Strauss' sad waltz plays on
Though he hid it well, Andrew Strauss will have been particularly disappointed to have lost the toss under doom-laden skies at Lord's yesterday. He came into the match with questions hanging over his form, although to be fair it has been a particularly difficult series to open the batting where for the most part, high-quality seamers have had both pitch and overhead conditions in their favour. Sure enough, Strauss got an absolute beauty from Mohammad Asif that was full, swung and then nipped back to catch the England captain's inside edge and bowl him through his gate. It was a wonderful delivery from Asif and in a series of great balls of fire, it is right up there with the best of them.

But in contrast, Cook's leprechaun continues to work his magic
Whilst his opening colleague's poor run of luck continues, the leprechaun on Alastair Cook's shoulder continued to work its magic. After enjoying several large slices of luck at the Oval, before he got going in his place-saving hundred, Cook would have been inwardly smiling at the good fortune that came his way yesterday. Dropped on one by the butter fingered Umar Akmal, Cook was also reprieved by the review system on nine after a ridiculous caught behind decision by Billy Bowden. There were also a number of other edges and Cook again looked anything but assured at the crease. If Cook's luck continues today then the sun will be shining come the start of play and he will go on to make another significant score.
Keeping it in the family
The Pakistan fielding this summer, the Oval apart, has been atrocious and could have even prevented them from winning the series. The worst offender was Kamran Akmal at Trent Bridge where he dropped a series of sitters, missed a straightforward stumping to dismiss Paul Collingwood and took an edge on the bounce from Eoin Morgan because he was standing too far back. So perhaps it was no surprise that the culprit yesterday at third slip who dropped a sitter to reprieve Alastair Cook was none other than Umar Akmal. Definitely a case of keeping it in the family.

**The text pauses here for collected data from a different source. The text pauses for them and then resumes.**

(* ===== verification/Attempt.v ===== *)
(** * Computations that change a state and may throw

    The fetchers and the updates of the data change containers in place: when an
    exception leaves a function, what the function did so far stays done. An [attempt]
    returns the state besides its value or its exception. *)

From Stdlib Require Import ZArith Lia.
From stdpp Require Import base list.
From S2P Require Import Prelude.
From S2P Require Import Data.

(** A computation on a state [S] that ends with an [A] or an exception. *)
Definition attempt (S A : Type) : Type := S -> calc A * S.

#[global] Instance attempt_ret {S} : MRet (attempt S) := fun A a s => (Ok a, s).
#[global] Instance attempt_bind {S} : MBind (attempt S) := fun A B f m s =>
  match m s with
  | (Ok a, s') => f a s'
  | (Throw e, s') => (Throw e, s')
  end.

Lemma attempt_bind_eval {S A B} (m : attempt S A) (f : A -> attempt S B) s :
  (m ≫= f) s = match m s with (Ok a, s') => f a s' | (Throw e, s') => (Throw e, s') end.
Proof. reflexivity. Qed.

Definition get {S} : attempt S S := fun s => (Ok s, s).
Definition modify {S} (f : S -> S) : attempt S () := fun s => (Ok (), f s).
Definition throw {S A} (e : exn) : attempt S A := fun s => (Throw e, s).

(** A computation that does not touch the state. *)
Definition lift {S A} (r : calc A) : attempt S A := fun s => (r, s).

(** [for (auto & x : l) body], for a body with no [break]. *)
Fixpoint each {S A} (body : A -> attempt S ()) (l : list A) : attempt S () :=
  match l with
  | [] => mret ()
  | x :: l' => body x ≫= fun _ => each body l'
  end.

(** What [catch (...)] catches: exceptions, and not undefined behaviour. *)
Definition catchable (e : exn) : bool :=
  match e with Undefined | OutOfFuel | AssertionFailed => false | _ => true end.

(** [try { m } catch ...]: the handler says what the exceptions it catches lead to. *)
Definition try_catch {S A} (m : attempt S A) (handler : exn -> option (attempt S A)) : attempt S A := fun s =>
  match m s with
  | (Throw e, s') => match handler e with Some h => h s' | None => (Throw e, s') end
  | r => r
  end.

(** A computation on a part of the state. *)
Definition zoom {S T A} (get_part : T -> S) (set_part : S -> T -> T) (m : attempt S A) : attempt T A := fun t =>
  let '(r, s) := m (get_part t) in (r, set_part s t).

(** ** Lemmas *)

Section Attempts.
Context {S : Type}.
Implicit Types s : S.

(** [m], from [s], returns [a] and leaves [s']. *)
Definition returns {A} (m : attempt S A) s (a : A) s' : Prop := m s = (Ok a, s').

Lemma returns_ret {A} (a : A) s : returns (mret a) s a s.
Proof. reflexivity. Qed.

Lemma returns_bind {A B} (m : attempt S A) (f : A -> attempt S B) s a s1 b s2 :
  returns m s a s1 -> returns (f a) s1 b s2 -> returns (m ≫= f) s b s2.
Proof. unfold returns, mbind, attempt_bind. by intros -> ->. Qed.

Lemma returns_bind_inv {A B} (m : attempt S A) (f : A -> attempt S B) s b s2 :
  returns (m ≫= f) s b s2 -> exists a s1, returns m s a s1 /\ returns (f a) s1 b s2.
Proof.
  unfold returns, mbind, attempt_bind. destruct (m s) as [[a|e] s1]; [eauto|discriminate].
Qed.

Lemma returns_lift {A} (r : calc A) s a s' : returns (lift r) s a s' <-> r = Ok a /\ s' = s.
Proof. unfold returns, lift. split; [intros [= -> ->]; done|intros [-> ->]; done]. Qed.

Lemma returns_modify (f : S -> S) s a s' : returns (modify f) s a s' <-> s' = f s.
Proof. unfold returns, modify. destruct a. split; [intros [= ->]; done|intros ->; done]. Qed.

Lemma returns_get s a s' : returns get s a s' <-> a = s /\ s' = s.
Proof. unfold returns, get. split; [intros [= <- <-]; done|intros [-> ->]; done]. Qed.

Lemma modify_ok (f : S -> S) s : returns (modify f) s () (f s).
Proof. reflexivity. Qed.

Lemma get_ok s : returns get s s s.
Proof. reflexivity. Qed.

Lemma lift_ok {A} (r : calc A) a s : r = Ok a -> returns (lift r) s a s.
Proof. intros ->. reflexivity. Qed.

(** A loop returns when its body does, under an invariant of the elements done. *)
Lemma each_returns {A} (body : A -> attempt S ()) (I : list A -> S -> Prop) l :
  (forall pre x post s, l = pre ++ x :: post -> I pre s ->
     exists s', returns (body x) s () s' /\ I (pre ++ [x]) s') ->
  forall s, I [] s -> exists s', returns (each body l) s () s' /\ I l s'.
Proof.
  intros Hstep.
  enough (forall post pre s, l = pre ++ post -> I pre s ->
            exists s', returns (each body post) s () s' /\ I l s') as H.
  { intros s H0. by apply (H l []). }
  induction post as [|x post IH]; intros pre s Hl HI.
  - rewrite app_nil_r in Hl. subst. eauto using returns_ret.
  - destruct (Hstep pre x post s Hl HI) as (s1 & Hs1 & HI1).
    destruct (IH (pre ++ [x]) s1) as (s' & Hs' & HI'); [by rewrite <- app_assoc|done|].
    exists s'. split; [|done]. exact (returns_bind _ _ _ _ _ _ _ Hs1 Hs').
Qed.

(** The invariant rule for a loop that is known to return. *)
Lemma each_inv {A} (body : A -> attempt S ()) (I : list A -> S -> Prop) l :
  (forall pre x post s s', l = pre ++ x :: post -> I pre s -> returns (body x) s () s' -> I (pre ++ [x]) s') ->
  forall s s', I [] s -> returns (each body l) s () s' -> I l s'.
Proof.
  intros Hstep.
  enough (forall post pre s s', l = pre ++ post -> I pre s -> returns (each body post) s () s' -> I l s') as H.
  { intros s s' H0. by apply (H l []). }
  induction post as [|x post IH]; intros pre s s' Hl HI Hrun.
  - rewrite app_nil_r in Hl. subst. by injection Hrun as <-.
  - apply returns_bind_inv in Hrun as ([] & s1 & Hs1 & Hrun).
    apply (IH (pre ++ [x]) s1); [by rewrite <- app_assoc|eauto|done].
Qed.

(** A loop that reads nothing but its elements is a fold. *)
Lemma each_fold {A} (body : A -> attempt S ()) (f : S -> A -> S) l s :
  (forall x s, x ∈ l -> body x s = (Ok (), f s x)) -> each body l s = (Ok (), foldl f s l).
Proof.
  revert s. induction l as [|x l IH]; intros s Hbody; [reflexivity|].
  cbn. unfold mbind, attempt_bind. rewrite Hbody by left. apply IH. intros y s' Hy. apply Hbody. by right.
Qed.

Lemma each_app {A} (body : A -> attempt S ()) l1 l2 s :
  each body (l1 ++ l2) s = (each body l1 ≫= fun _ => each body l2) s.
Proof.
  revert s. induction l1 as [|x l1 IH]; intros s; [reflexivity|].
  cbn. unfold mbind, attempt_bind. destruct (body x s) as [[[]|e] s1]; [|reflexivity]. apply IH.
Qed.

(** Nested loops are one loop on the list of all elements. *)
Lemma each_flat_map {A B} (body : B -> attempt S ()) (g : A -> list B) l s :
  each body (flat_map g l) s = each (fun x => each body (g x)) l s.
Proof.
  revert s. induction l as [|x l IH]; intros s; [reflexivity|].
  cbn [flat_map]. rewrite each_app. cbn. unfold mbind, attempt_bind.
  destruct (each body (g x) s) as [[[]|e] s1]; [apply IH|reflexivity].
Qed.
End Attempts.

#[export] Hint Resolve returns_ret modify_ok get_ok lift_ok : tr.

(** Run the first part of an attempt by a lemma. *)
Ltac run_by H := eapply returns_bind; [solve [eapply H; eauto with tr | eauto with tr]|].

(** Invert an attempt that returned. *)
Ltac inv_attempt :=
  repeat match goal with
  | H : returns (_ ≫= _) _ _ _ |- _ =>
      let a := fresh "a" in let s := fresh "s" in let H1 := fresh "Hb" in
      apply returns_bind_inv in H; destruct H as (a & s & H1 & H); cbv beta in H
  | H : returns (lift _) _ _ _ |- _ => apply returns_lift in H; destruct H as [H ?]; simplify_eq
  | H : returns (modify _) _ _ _ |- _ => apply returns_modify in H; simplify_eq
  | H : returns get _ _ _ |- _ => apply returns_get in H; destruct H as [? ?]; simplify_eq
  | H : returns (mret _) _ _ _ |- _ => injection H as ? ?; simplify_eq
  | H : returns (throw _) _ _ _ |- _ => discriminate H
  end.

(** ** Loops that a [return] leaves *)

(** [for (auto & x : l) body], where the body may [return] from the function. *)
Fixpoint each_return {S A R} (body : A -> attempt S (option R)) (l : list A) : attempt S (option R) :=
  match l with
  | [] => mret None
  | x :: l' =>
      r ← body x;
      match r with Some _ => mret r | None => each_return body l' end
  end.

Section Returns.
Context {S R : Type}.

Lemma each_return_app {A} (body : A -> attempt S (option R)) l1 l2 s :
  each_return body (l1 ++ l2) s =
  (r ← each_return body l1; match r with Some _ => mret r | None => each_return body l2 end) s.
Proof.
  revert s. induction l1 as [|x l1 IH]; intros s; [reflexivity|].
  cbn. unfold mbind, attempt_bind. destruct (body x s) as [[[r|]|e] s1]; [reflexivity| |reflexivity].
  apply IH.
Qed.

Lemma each_return_flat_map {A B} (body : B -> attempt S (option R)) (g : A -> list B) l s :
  each_return body (flat_map g l) s = each_return (fun x => each_return body (g x)) l s.
Proof.
  revert s. induction l as [|x l IH]; intros s; [reflexivity|].
  cbn [flat_map]. rewrite each_return_app. cbn. unfold mbind, attempt_bind.
  destruct (each_return body (g x) s) as [[[r|]|e] s1]; [reflexivity|apply IH|reflexivity].
Qed.

(** The loop comes to its end when every body does, under an invariant. *)
Lemma each_return_none {A} (body : A -> attempt S (option R)) (I : list A -> S -> Prop) l :
  (forall pre x post s, l = pre ++ x :: post -> I pre s ->
     exists s', returns (body x) s None s' /\ I (pre ++ [x]) s') ->
  forall s, I [] s -> exists s', returns (each_return body l) s None s' /\ I l s'.
Proof.
  intros Hstep.
  enough (forall post pre s, l = pre ++ post -> I pre s ->
            exists s', returns (each_return body post) s None s' /\ I l s') as H.
  { intros s H0. by apply (H l []). }
  induction post as [|x post IH]; intros pre s Hl HI.
  - rewrite app_nil_r in Hl. subst. eauto using returns_ret.
  - destruct (Hstep pre x post s Hl HI) as (s1 & Hs1 & HI1).
    destruct (IH (pre ++ [x]) s1) as (s' & Hs' & HI'); [by rewrite <- app_assoc|done|].
    exists s'. split; [|done]. exact (returns_bind _ _ _ _ _ _ _ Hs1 Hs').
Qed.

Lemma each_return_inv {A} (body : A -> attempt S (option R)) (I : list A -> S -> Prop) l :
  (forall pre x post s s', l = pre ++ x :: post -> I pre s -> returns (body x) s None s' -> I (pre ++ [x]) s') ->
  forall s s', I [] s -> returns (each_return body l) s None s' -> I l s'.
Proof.
  intros Hstep.
  enough (forall post pre s s', l = pre ++ post -> I pre s -> returns (each_return body post) s None s' -> I l s') as H.
  { intros s s' H0. by apply (H l []). }
  induction post as [|x post IH]; intros pre s s' Hl HI Hrun.
  - rewrite app_nil_r in Hl. subst. by injection Hrun as <-.
  - cbn in Hrun. apply returns_bind_inv in Hrun as ([r|] & s1 & Hs1 & Hrun); [discriminate|].
    apply (IH (pre ++ [x]) s1); [by rewrite <- app_assoc|eauto|done].
Qed.
(** What holds of every value returned by the body holds of that of the loop. *)
Lemma each_return_some {A} (body : A -> attempt S (option R)) (P : R -> Prop) l s r s' :
  (forall x s r s', returns (body x) s (Some r) s' -> P r) -> returns (each_return body l) s (Some r) s' -> P r.
Proof.
  intros Hbody. revert s. induction l as [|x l IH]; intros s Hrun; [discriminate|].
  cbn in Hrun. apply returns_bind_inv in Hrun as ([r1|] & s1 & Hs1 & Hrun); [|eauto].
  injection Hrun as -> _. eauto.
Qed.
End Returns.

It's a mixed up, muddled up, shook up world
So sang Eighties cyberpunks Sigue Sigue Sputnik about the city of Rio, but they could just as well have been singing about the schedule produced by the ECB this summer. It was bad enough that England played no test cricket in July, and that Edgbaston was given a test match despite resembling a building site more than a cricket ground. We had thought that the final straw was taking away the last test of the summer from its traditional home at The Oval. But it would seem that staging a test match at Lord's this late in the season has upset the Gods evn more given the dreadful weather yesterday. At this rate the ECB will make their PCB counterparts look competent.
The day Blowers nearly played for England
One of the few good things about rain interrupting play is the material that both television and radio commentaries use to pass the time. The banter was particularly good on Test Match Sofa and the original TMS yesterday. On the latter, Henry Blofeld regaled the time that he nearly made an emergency debut for England during a series in India in the sixties. The England touring party had gone down with a particularly nasty bout of Delhi Belly and had only ten fit players standing the day before the Mumbai test was due to start, So with no-one else to turn to, Blowers, a highly-rated schoolboy cricketer at Eton before losing an argument with a bus, was asked to standby, which he agreed to do providing that if he scored a fifty he would be retained for the next test at Kolkata! In the event, on hearing that England were a man short (and perhaps aghast at the prospect of Blowers playing), Micky Stewart roused himself from his hospital bed and was named in the XI. And the moral of this story? It's not just radio and television cricket commentaries that can pad things out when rain stops play!